WORK REQUIRED: Below are the records; work out how many lines among them contain "None", and write nothing besides that number.

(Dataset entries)
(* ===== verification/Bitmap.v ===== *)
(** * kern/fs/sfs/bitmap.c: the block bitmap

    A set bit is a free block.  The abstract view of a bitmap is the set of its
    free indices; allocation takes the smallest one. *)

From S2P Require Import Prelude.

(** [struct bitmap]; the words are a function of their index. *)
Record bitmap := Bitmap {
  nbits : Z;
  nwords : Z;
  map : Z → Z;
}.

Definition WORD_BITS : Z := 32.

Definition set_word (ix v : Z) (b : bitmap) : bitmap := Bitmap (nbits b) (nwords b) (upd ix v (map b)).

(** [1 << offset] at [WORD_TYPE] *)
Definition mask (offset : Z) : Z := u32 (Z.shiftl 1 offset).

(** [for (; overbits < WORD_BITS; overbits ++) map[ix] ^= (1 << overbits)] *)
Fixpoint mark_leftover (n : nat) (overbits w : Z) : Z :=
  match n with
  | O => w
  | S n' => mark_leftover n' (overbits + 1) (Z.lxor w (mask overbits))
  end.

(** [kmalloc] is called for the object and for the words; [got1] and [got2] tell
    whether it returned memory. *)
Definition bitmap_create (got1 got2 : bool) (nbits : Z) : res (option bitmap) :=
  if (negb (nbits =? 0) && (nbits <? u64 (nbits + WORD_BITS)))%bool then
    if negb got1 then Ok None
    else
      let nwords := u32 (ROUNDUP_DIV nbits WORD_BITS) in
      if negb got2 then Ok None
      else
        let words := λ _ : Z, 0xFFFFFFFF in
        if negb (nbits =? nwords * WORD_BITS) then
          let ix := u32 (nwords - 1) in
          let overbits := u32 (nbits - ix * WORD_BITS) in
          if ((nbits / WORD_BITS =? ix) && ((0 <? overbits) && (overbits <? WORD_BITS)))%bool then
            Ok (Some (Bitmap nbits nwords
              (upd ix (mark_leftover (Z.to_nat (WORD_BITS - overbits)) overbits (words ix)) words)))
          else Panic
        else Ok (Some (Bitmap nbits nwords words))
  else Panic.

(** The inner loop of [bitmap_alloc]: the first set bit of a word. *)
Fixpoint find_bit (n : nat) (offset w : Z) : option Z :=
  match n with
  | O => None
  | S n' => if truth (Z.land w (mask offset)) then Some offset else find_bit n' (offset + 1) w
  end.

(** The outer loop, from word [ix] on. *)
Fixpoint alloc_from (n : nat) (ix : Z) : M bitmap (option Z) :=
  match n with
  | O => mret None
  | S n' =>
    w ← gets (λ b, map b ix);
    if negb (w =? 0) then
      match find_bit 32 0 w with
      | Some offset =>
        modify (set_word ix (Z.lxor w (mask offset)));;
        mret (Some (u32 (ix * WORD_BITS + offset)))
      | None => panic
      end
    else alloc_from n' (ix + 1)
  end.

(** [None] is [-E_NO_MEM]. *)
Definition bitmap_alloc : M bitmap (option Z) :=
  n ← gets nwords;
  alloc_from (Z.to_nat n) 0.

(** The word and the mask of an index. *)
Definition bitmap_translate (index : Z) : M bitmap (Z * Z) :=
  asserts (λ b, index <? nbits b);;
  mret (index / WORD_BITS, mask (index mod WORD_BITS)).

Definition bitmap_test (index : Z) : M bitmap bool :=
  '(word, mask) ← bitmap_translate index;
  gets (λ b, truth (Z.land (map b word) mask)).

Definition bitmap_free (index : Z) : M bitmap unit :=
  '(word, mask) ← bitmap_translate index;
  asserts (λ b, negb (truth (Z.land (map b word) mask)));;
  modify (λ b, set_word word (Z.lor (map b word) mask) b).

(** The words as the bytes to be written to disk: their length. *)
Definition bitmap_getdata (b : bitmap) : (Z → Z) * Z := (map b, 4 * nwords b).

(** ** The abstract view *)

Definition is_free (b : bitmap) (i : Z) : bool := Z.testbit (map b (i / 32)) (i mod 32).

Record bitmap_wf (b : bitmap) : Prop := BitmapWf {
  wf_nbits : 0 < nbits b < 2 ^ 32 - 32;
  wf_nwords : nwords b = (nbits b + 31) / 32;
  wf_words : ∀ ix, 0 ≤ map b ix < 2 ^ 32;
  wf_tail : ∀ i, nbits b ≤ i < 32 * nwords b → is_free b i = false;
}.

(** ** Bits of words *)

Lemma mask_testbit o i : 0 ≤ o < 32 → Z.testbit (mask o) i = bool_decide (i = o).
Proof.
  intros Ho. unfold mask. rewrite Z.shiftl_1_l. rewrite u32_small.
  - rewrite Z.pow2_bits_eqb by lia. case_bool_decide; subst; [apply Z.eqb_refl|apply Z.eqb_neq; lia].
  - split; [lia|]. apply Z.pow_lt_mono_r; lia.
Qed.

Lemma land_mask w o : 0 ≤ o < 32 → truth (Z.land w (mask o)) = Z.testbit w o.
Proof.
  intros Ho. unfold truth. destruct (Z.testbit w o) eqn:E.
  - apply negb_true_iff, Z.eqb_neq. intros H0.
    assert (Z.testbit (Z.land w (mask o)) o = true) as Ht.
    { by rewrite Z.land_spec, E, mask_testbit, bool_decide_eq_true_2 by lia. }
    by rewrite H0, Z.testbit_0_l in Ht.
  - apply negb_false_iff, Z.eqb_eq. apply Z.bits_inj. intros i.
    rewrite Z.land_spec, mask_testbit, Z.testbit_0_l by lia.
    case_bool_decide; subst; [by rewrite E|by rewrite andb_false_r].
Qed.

---

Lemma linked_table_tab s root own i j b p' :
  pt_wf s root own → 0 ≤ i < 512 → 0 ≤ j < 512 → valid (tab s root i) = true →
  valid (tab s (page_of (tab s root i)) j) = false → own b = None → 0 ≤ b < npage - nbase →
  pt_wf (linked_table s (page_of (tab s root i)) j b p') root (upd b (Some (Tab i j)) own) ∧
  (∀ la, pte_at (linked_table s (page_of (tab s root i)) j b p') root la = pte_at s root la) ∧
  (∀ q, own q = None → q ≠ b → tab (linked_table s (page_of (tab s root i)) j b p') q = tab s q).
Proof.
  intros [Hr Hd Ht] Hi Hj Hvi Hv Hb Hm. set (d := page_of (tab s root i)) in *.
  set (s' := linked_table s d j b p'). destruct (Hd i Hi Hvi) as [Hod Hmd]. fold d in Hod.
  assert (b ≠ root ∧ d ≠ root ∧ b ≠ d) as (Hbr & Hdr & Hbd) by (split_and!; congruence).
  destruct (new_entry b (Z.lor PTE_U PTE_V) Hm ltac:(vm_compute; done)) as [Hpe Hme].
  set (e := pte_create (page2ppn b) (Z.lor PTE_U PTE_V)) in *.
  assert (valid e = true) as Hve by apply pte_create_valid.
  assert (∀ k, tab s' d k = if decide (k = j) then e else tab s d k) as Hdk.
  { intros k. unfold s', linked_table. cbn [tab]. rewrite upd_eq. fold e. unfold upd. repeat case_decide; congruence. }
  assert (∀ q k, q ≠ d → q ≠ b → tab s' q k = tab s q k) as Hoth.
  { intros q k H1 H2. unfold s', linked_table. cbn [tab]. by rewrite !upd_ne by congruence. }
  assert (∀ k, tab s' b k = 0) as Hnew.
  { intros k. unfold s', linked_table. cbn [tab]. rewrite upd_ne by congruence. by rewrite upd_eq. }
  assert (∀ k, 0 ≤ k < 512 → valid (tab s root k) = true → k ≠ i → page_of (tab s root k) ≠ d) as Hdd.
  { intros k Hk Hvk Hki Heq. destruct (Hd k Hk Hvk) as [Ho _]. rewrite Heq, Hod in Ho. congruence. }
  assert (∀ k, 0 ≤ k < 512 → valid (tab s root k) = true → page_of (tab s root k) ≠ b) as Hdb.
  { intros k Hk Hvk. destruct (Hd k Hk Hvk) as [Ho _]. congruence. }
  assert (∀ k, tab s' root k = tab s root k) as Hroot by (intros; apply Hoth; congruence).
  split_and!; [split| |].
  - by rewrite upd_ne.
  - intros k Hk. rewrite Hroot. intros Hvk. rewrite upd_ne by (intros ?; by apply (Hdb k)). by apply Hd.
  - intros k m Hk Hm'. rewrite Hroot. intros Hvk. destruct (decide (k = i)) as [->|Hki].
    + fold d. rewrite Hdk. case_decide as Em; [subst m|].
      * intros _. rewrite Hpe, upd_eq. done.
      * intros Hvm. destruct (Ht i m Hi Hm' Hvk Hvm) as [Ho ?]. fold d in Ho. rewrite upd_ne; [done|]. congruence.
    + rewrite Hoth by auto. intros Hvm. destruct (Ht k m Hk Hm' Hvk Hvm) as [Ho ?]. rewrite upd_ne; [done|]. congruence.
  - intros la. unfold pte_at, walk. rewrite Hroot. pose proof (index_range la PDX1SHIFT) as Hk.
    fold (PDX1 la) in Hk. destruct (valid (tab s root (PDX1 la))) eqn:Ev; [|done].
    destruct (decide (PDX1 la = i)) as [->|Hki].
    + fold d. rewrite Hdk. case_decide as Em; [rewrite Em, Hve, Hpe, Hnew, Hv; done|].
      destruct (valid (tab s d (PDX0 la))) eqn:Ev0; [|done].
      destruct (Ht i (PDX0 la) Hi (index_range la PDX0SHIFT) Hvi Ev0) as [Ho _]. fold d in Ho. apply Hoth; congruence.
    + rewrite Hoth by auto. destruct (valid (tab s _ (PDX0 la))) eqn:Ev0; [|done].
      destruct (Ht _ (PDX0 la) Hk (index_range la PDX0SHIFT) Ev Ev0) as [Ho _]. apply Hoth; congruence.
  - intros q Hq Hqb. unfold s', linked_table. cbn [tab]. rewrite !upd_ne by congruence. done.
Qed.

ANSWER SECTION: 8